### Problem details
Starting at the line that contains "b => [Clean.units", output each line through the end of the data exactly, and nothing more.

Saved entries
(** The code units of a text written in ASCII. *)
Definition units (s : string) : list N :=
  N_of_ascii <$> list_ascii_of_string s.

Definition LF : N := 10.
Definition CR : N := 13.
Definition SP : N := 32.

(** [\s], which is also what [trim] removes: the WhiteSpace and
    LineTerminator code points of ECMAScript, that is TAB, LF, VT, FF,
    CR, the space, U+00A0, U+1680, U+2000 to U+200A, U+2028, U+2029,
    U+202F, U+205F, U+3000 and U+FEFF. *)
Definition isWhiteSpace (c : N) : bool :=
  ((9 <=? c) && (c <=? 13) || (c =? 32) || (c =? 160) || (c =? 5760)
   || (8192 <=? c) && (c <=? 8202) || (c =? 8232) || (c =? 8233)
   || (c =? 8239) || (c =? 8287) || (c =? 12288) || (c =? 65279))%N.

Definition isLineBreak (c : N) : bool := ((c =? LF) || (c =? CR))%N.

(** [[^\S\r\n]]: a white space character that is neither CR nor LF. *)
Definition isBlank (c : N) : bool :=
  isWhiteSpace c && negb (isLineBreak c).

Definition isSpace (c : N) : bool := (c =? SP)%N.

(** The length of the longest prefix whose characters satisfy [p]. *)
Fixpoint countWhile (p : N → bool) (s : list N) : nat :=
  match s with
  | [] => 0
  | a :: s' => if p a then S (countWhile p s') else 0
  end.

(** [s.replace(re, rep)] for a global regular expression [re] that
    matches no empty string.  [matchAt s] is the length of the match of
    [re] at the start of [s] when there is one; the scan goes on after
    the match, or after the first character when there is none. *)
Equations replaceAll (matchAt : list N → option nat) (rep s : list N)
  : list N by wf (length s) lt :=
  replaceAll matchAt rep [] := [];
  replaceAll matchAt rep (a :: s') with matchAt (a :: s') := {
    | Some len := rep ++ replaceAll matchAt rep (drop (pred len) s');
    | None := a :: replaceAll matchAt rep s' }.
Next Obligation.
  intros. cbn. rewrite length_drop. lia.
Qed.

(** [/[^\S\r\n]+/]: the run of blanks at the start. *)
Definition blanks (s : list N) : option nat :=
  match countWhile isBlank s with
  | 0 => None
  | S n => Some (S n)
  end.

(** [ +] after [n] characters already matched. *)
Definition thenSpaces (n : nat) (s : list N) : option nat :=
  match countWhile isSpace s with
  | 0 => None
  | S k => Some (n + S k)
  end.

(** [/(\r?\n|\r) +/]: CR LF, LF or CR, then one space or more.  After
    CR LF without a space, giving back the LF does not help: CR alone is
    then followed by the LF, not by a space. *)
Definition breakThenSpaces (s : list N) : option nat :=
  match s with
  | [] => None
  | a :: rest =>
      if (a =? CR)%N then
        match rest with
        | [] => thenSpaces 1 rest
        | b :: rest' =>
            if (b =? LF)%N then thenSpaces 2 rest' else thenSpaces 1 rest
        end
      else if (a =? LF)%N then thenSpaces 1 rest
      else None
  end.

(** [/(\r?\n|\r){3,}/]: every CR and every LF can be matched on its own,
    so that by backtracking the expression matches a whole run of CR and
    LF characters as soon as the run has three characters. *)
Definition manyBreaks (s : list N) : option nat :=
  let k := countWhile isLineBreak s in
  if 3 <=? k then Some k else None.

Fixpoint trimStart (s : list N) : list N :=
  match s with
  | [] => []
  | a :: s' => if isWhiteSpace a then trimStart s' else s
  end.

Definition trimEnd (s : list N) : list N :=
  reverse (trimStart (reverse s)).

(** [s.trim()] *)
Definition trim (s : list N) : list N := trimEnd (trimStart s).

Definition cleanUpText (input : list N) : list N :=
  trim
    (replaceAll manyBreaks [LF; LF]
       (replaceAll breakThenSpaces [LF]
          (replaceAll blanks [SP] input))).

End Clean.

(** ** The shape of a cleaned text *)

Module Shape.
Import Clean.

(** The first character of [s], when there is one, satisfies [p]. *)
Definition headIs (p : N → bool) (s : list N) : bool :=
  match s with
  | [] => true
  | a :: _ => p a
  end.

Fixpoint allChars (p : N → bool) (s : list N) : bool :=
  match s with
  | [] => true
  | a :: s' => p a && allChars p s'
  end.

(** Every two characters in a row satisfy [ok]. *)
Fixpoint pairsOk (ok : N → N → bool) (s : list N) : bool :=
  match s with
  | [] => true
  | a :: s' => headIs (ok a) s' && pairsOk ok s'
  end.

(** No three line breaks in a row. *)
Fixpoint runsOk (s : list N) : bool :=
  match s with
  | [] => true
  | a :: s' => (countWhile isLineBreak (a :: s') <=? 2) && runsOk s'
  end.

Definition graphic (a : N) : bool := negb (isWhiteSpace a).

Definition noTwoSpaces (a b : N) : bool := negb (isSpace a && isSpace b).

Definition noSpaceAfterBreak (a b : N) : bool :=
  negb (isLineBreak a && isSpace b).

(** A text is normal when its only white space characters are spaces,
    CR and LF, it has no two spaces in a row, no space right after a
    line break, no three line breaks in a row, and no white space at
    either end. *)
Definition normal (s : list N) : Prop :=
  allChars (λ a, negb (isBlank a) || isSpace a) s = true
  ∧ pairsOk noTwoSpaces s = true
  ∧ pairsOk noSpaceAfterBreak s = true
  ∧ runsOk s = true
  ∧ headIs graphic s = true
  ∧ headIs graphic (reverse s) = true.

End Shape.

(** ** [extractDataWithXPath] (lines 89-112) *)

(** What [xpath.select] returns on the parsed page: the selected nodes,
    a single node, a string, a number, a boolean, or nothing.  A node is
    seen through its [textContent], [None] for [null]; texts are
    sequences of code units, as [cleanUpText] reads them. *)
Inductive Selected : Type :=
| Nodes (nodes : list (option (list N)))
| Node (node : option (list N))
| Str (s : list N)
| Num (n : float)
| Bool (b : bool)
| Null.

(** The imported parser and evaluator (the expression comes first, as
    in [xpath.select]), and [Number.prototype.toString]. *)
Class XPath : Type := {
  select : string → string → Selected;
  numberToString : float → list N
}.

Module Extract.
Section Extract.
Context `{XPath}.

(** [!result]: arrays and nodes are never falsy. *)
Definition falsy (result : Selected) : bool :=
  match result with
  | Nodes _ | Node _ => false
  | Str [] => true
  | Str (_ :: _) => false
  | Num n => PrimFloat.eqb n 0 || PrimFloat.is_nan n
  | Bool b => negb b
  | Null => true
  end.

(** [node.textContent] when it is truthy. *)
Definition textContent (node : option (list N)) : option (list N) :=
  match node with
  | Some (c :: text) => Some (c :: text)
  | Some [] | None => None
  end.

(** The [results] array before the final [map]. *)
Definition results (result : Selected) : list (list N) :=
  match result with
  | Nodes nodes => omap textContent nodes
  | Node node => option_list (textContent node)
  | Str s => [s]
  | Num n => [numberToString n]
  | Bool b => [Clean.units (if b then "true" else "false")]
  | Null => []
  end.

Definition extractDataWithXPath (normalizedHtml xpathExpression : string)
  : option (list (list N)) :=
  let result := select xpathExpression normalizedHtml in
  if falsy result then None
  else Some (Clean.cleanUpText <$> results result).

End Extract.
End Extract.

### Result
  | Bool b => [Clean.units (if b then "true" else "false")]
  | Null => []
  end.

Definition extractDataWithXPath (normalizedHtml xpathExpression : string)
  : option (list (list N)) :=
  let result := select xpathExpression normalizedHtml in
  if falsy result then None
  else Some (Clean.cleanUpText <$> results result).

End Extract.
End Extract.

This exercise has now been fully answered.